Repeat exactly, please, the lines that begin at the start of the listing and end at the line holding "(strtoul optarg 10)))".

- **EXCERPTED RECORDS**
******
(* ===== verification/DevTests.v ===== *)
(** * The mmap_dev test suite (src/src/test_mck/src/mmap_dev/)

    Three test cases that open a device of the test driver, map it and touch its pages: 000 for
    mmap_dev, 001 (private) and 002 (shared) for mmap_dev2, whose pages they compare with the pattern
    the driver keeps.  Each file has its own copy of the setup and of devmap_do_devmap. *)
From S2P Require Import Prelude CMachine Align Libc TestMck Ledger Drv DrvProofs.
Import Align Libc TestMck Ledger.
#[local] Open Scope Z_scope.

Module DevTests.

(** [struct mmap_dev_args]; the path is NULL until it is given. *)
Record mmap_dev_args := DevArgs { path : option string; size : Z }.

(** The loop over [getopt(tc_argc, tc_argv, "d:s:")]; an unknown option prints its message and is
    passed over. *)
Fixpoint setup_opts (evs : list opt_event) (args : mmap_dev_args) : prog mmap_dev_args :=
  match evs with
  | [] => Ret args
  | Opt "d" (Some optarg) :: evs => setup_opts evs (DevArgs (Some optarg) (size args))
  | Opt "s" (Some optarg) :: evs => setup_opts evs (DevArgs (path args) (c_value (strtoul optarg 10)))
  | Bad msg :: evs => fprintf_stderr msg;; setup_opts evs args
  | _ :: evs => setup_opts evs args
  end.

Definition dev_spec : optstring := [("d"%char, true); ("s"%char, true)].

(** [args] is static, all zero before the first call. *)
Definition mmap_dev_setup (tc_num : Z) (tc_argv : list string) : prog mmap_dev_args :=
  setup_opts (events (scan (default "" (tc_argv !! 0%nat)) dev_spec [] (drop 1 tc_argv))) (DevArgs None 0).

(** [int pages = (size + PAGE_SIZE - 1) / PAGE_SIZE]. *)
Definition pages_of (size : Z) : Z := s32 (u64 (size + PAGE_SIZE - 1) / PAGE_SIZE).

(** [*(data + PAGE_SIZE * i) = 'Z'] for the pages from [i] on; [n] are left. *)
Fixpoint access_loop (n : nat) (data i : Z) : prog unit :=
  match n with
  | O => Ret tt
  | S n => store (u64 (data + PAGE_SIZE * i)) (chr "Z");; access_loop n data (i + 1)
  end.

(** [memcmp(a, l, length l) == 0]: bytes are read up to the first that differs. *)
Fixpoint memcmp_eq (a : Z) (l : list Z) : prog bool :=
  match l with
  | [] => Ret true
  | b :: l => v ← load a; if v =? b then memcmp_eq (u64 (a + 1)) l else Ret false
  end.

(** [memset(buf, val, PAGE_SIZE); buf[0] = 'Z']. *)
Definition expected_page (val : Z) : list Z := <[0%nat := chr "Z"]> (replicate (Z.to_nat PAGE_SIZE) (u8 val)).

Fixpoint validate_loop (n : nat) (data i val : Z) : prog verdict :=
  match n with
  | O => Ret None
  | S n =>
      same ← memcmp_eq (u64 (data + PAGE_SIZE * i)) (expected_page val);
      TP_ASSERT same, Some "compare error.";;
      validate_loop n data (i + 1) (val + 1)
  end.

Definition show (what : string) (v : Z) : prog unit := printf (what +:+ "=" +:+ pretty v +:+ nl).

(** [printf("mmap()=%p\n", p)]; the rendering of [%p] is the library's. *)
Section devmap.
Context (hex : Z -> string).

Definition showp (what : string) (p : Z) : prog unit := printf (what +:+ "=" +:+ hex p +:+ nl).

(** The beginning all three share: arguments, open, ioctl, mmap and the accesses.  [k] continues with
    the descriptor, the mapping and the number of pages. *)
Definition devmap_begin (path : option string) (size request flags : Z)
    (k : Z -> Z -> Z -> prog verdict) : prog verdict :=
  match path with
  | None => Ret (Some "invalid argument(-d)."%string)
  | Some path =>
      TP_ASSERT 0 <? size, Some "invalid argument(-s).";;
      fd ← open path O_RDWR;
      show ("open(" +:+ path +:+ ")") fd;;
      TP_ASSERT negb (fd =? -1), Some "file open error.";;
      status ← ioctl fd request;
      show "ioctl()" status;;
      TP_ASSERT negb (status =? -1), Some "ioctl error.";;
      data ← mmap 0 size (PROT_READ .| PROT_WRITE) flags fd 0;
      showp "mmap()" data;;
      TP_ASSERT negb (data =? MAP_FAILED), Some "mmap error.";;
      let pages := pages_of size in
      access_loop (Z.to_nat pages) data 0;;
      k fd data pages
  end.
******
- **TASK ANSWER**
(* ===== verification/DevTests.v ===== *)
(** * The mmap_dev test suite (src/src/test_mck/src/mmap_dev/)

    Three test cases that open a device of the test driver, map it and touch its pages: 000 for
    mmap_dev, 001 (private) and 002 (shared) for mmap_dev2, whose pages they compare with the pattern
    the driver keeps.  Each file has its own copy of the setup and of devmap_do_devmap. *)
From S2P Require Import Prelude CMachine Align Libc TestMck Ledger Drv DrvProofs.
Import Align Libc TestMck Ledger.
#[local] Open Scope Z_scope.

Module DevTests.

(** [struct mmap_dev_args]; the path is NULL until it is given. *)
Record mmap_dev_args := DevArgs { path : option string; size : Z }.

(** The loop over [getopt(tc_argc, tc_argv, "d:s:")]; an unknown option prints its message and is
    passed over. *)
Fixpoint setup_opts (evs : list opt_event) (args : mmap_dev_args) : prog mmap_dev_args :=
  match evs with
  | [] => Ret args
  | Opt "d" (Some optarg) :: evs => setup_opts evs (DevArgs (Some optarg) (size args))
  | Opt "s" (Some optarg) :: evs => setup_opts evs (DevArgs (path args) (c_value (strtoul optarg 10)))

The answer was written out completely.